Commit Graph

17 Commits

Author SHA1 Message Date
Karol Nowacki
5474cc6cc2 vector_search: fix race condition on connection timeout
When a `with_connect` operation timed out, the underlying connection
attempt continued to run in the reactor. This could lead to a crash
if the connection was established/rejected after the client object had
already been destroyed. This issue was observed during the teardown
phase of a upcoming high-availability test case.

This commit fixes the race condition by ensuring the connection attempt
is properly canceled on timeout.

Additionally, the explicit TLS handshake previously forced during the
connection is now deferred to the first I/O operation, which is the
default and preferred behavior.

Fixes: SCYLLADB-832
2026-03-13 16:28:22 +01:00
Karol Nowacki
ca7f9a8baf vector_search: fix TLS server name with IP
SNI works only with DNS hostnames. Adding an IP address causes warnings
on the server side.
This change adds SNI only if it is not an IP address.
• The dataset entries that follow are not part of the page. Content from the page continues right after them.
(** * vedo/pointcloud.py: shape fitters, the Points coordinate store and the
      moving-least-squares smoothers

    A shallow embedding of the numerical core of [vedo/pointcloud.py]:
    [fitLine], [fitPlane], [fitSphere], [fitEllipsoid], [smoothMLS3D], and of
    the class [Points] the coordinate formats of [__init__], [_update],
    [polydata], [points], [updateTrail], the renaming of [deletePoints],
    [averageSize], [centerOfMass], [applyTransform], [normalize], [mirror],
    the look-up table of [pointColors], [closestPoint], [smoothMLS1D] and
    [smoothMLS2D].

    - numpy arrays of shape (N,3) are lists of triples, a Python [float] is a
      scalar of an abstract type [F] carrying the arithmetic the code uses
      ([Scalar]); two instances are given, the real numbers (exact arithmetic,
      used where a property needs the laws of a field) and IEEE binary64
      (the dtype of Python floats, used to run the definitions);
    - what the file calls but does not define is an interface:
      [np.linalg.svd], [np.linalg.lstsq] and [scipy.stats.f.ppf] in
      [Numerics], the VTK point and cell locators in [VtkLocator],
      [scipy.spatial.KDTree] in [KDTree];
    - a Python exception is a [Raise] result, and a method of [Points] is a
      computation in a state-and-exception monad over the actor's fields, in
      which the state survives a raise, as an object does in Python. *)

From Stdlib Require Import Reals Lra Lia ZArith List Bool Psatz.
From Stdlib Require Import Sorted.
From Stdlib Require Import Floats.
From Stdlib Require Uint63.
From Stdlib Require String.
Import ListNotations.

Set Implicit Arguments.

(** ** Python results *)

(** What [colors.printc] is asked to write by the modelled functions. *)
Module Messages.
Import String.
Definition not_enough_points : string :=
  "Warning in fitEllipsoid(): not enough points!"%string.
End Messages.

Inductive exn : Type :=
| IndexError
| ValueError
| AttributeError
| OverflowError
| LinAlgError.

Inductive result (A : Type) : Type :=
| Ok (a : A)
| Raise (e : exn).

Arguments Ok {A} a.
Arguments Raise {A} e.

Definition rbind {A B : Type} (r : result A) (k : A -> result B) : result B :=
  match r with
  | Ok a => k a
  | Raise e => Raise e
  end.

Declare Scope result_scope.
Delimit Scope result_scope with res.
Notation "x <- c ;; k" := (rbind c (fun x => k))
  (at level 61, c at next level, right associativity) : result_scope.
Notation "' p <- c ;; k" := (rbind c (fun x => let 'p := x in k))
  (at level 61, p pattern, c at next level, right associativity) : result_scope.

(** [seq[i]] for a non-negative literal index. *)
Definition index {A : Type} (l : list A) (i : nat) : result A :=
  match nth_error l i with
  | Some a => Ok a
  | None => Raise IndexError
  end.

(** ** Scalars *)

Class Scalar (F : Type) : Type := {
  fzero : F;
  fone : F;
  fadd : F -> F -> F;
  fsub : F -> F -> F;
  fmul : F -> F -> F;
  fdiv : F -> F -> F;
  fsqrt : F -> F;                (* np.sqrt *)
  fmin : F -> F -> F;            (* the binary step of ndarray.min *)
  fmax : F -> F -> F;            (* the binary step of ndarray.max *)
  fis_zero : F -> bool;          (* truth value of a float: [x] is falsy iff x == 0 *)
  of_Z : Z -> F;                 (* int -> float promotion *)
  ftrunc : F -> result Z         (* int(x): truncation toward zero *)
}.

Declare Scope scalar_scope.
Delimit Scope scalar_scope with S.
Infix "+" := fadd : scalar_scope.
Infix "-" := fsub : scalar_scope.
Infix "*" := fmul : scalar_scope.
Infix "/" := fdiv : scalar_scope.

(** *** Exact arithmetic: the real numbers *)

Definition Rtrunc (x : R) : Z :=
  if Rle_dec 0 x then Int_part x else (- Int_part (- x))%Z.

Definition Ris_zero (x : R) : bool :=
  if Req_dec_T x 0 then true else false.

#[export] Instance R_scalar : Scalar R := {
  fzero := 0%R;
  fone := 1%R;
  fadd := Rplus;
  fsub := Rminus;
  fmul := Rmult;
  fdiv := Rdiv;
  fsqrt := R_sqrt.sqrt;
  fmin := Rmin;
  fmax := Rmax;
  fis_zero := Ris_zero;
  of_Z := IZR;
  ftrunc := fun x => Ok (Rtrunc x)
}.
This change has no unit tests, as this behavior is not critical,
since it causes a warning on the server side.
The critical part, that the server name is verified, is already covered.

Fixes: VECTOR-528
2026-02-19 13:00:03 +01:00
Karol Nowacki
6205aad601 vector_search: add warn log for failed ann requests
In order to simplify troubleshooting connection problems, this patch
adds an extra warn log that prints the error for the vector search
request whenever it fails.
2026-02-19 13:00:03 +01:00
Karol Nowacki
079fe17e8b vector_search: Fix missing timeout on TLS handshake
Currently the TLS handshake in the vector search client does not have a timeout.
This is because tls::connect does not perform handshake itself; the handshake
is deferred until the first read/write operation is performed. This can lead to long
hangs on ANN requests.

This commit calls tls::check_session_is_resumed() after tls::connect
to force the handshake to happen immediately and to run under with_timeout.
2026-02-12 10:08:37 +01:00
Marcin Maliszkiewicz
62962f33bb fix rjson::value to string_view conversion with missing GetStringLength call
In some cases we unnecessarily convert to string which
causes a copy. In other we convert without calling
GetStringLength which causes iteration to dermine length
which is already known. In some cases we do even both.
This commit fixes that.
2025-12-09 19:27:21 +01:00
Karol Nowacki
a54bf50290 vector_search: Fix requests hanging on unreachable nodes
When a vector store node becomes unreachable, a client request sent
before the keep-alive timer fires would hang until the CQL query
timeout was reached.

This occurred because the HTTP request writes to the TCP buffer and then
waits for a response. While data is in the buffer, TCP retransmissions
prevent the keep-alive timer from detecting the dead connection.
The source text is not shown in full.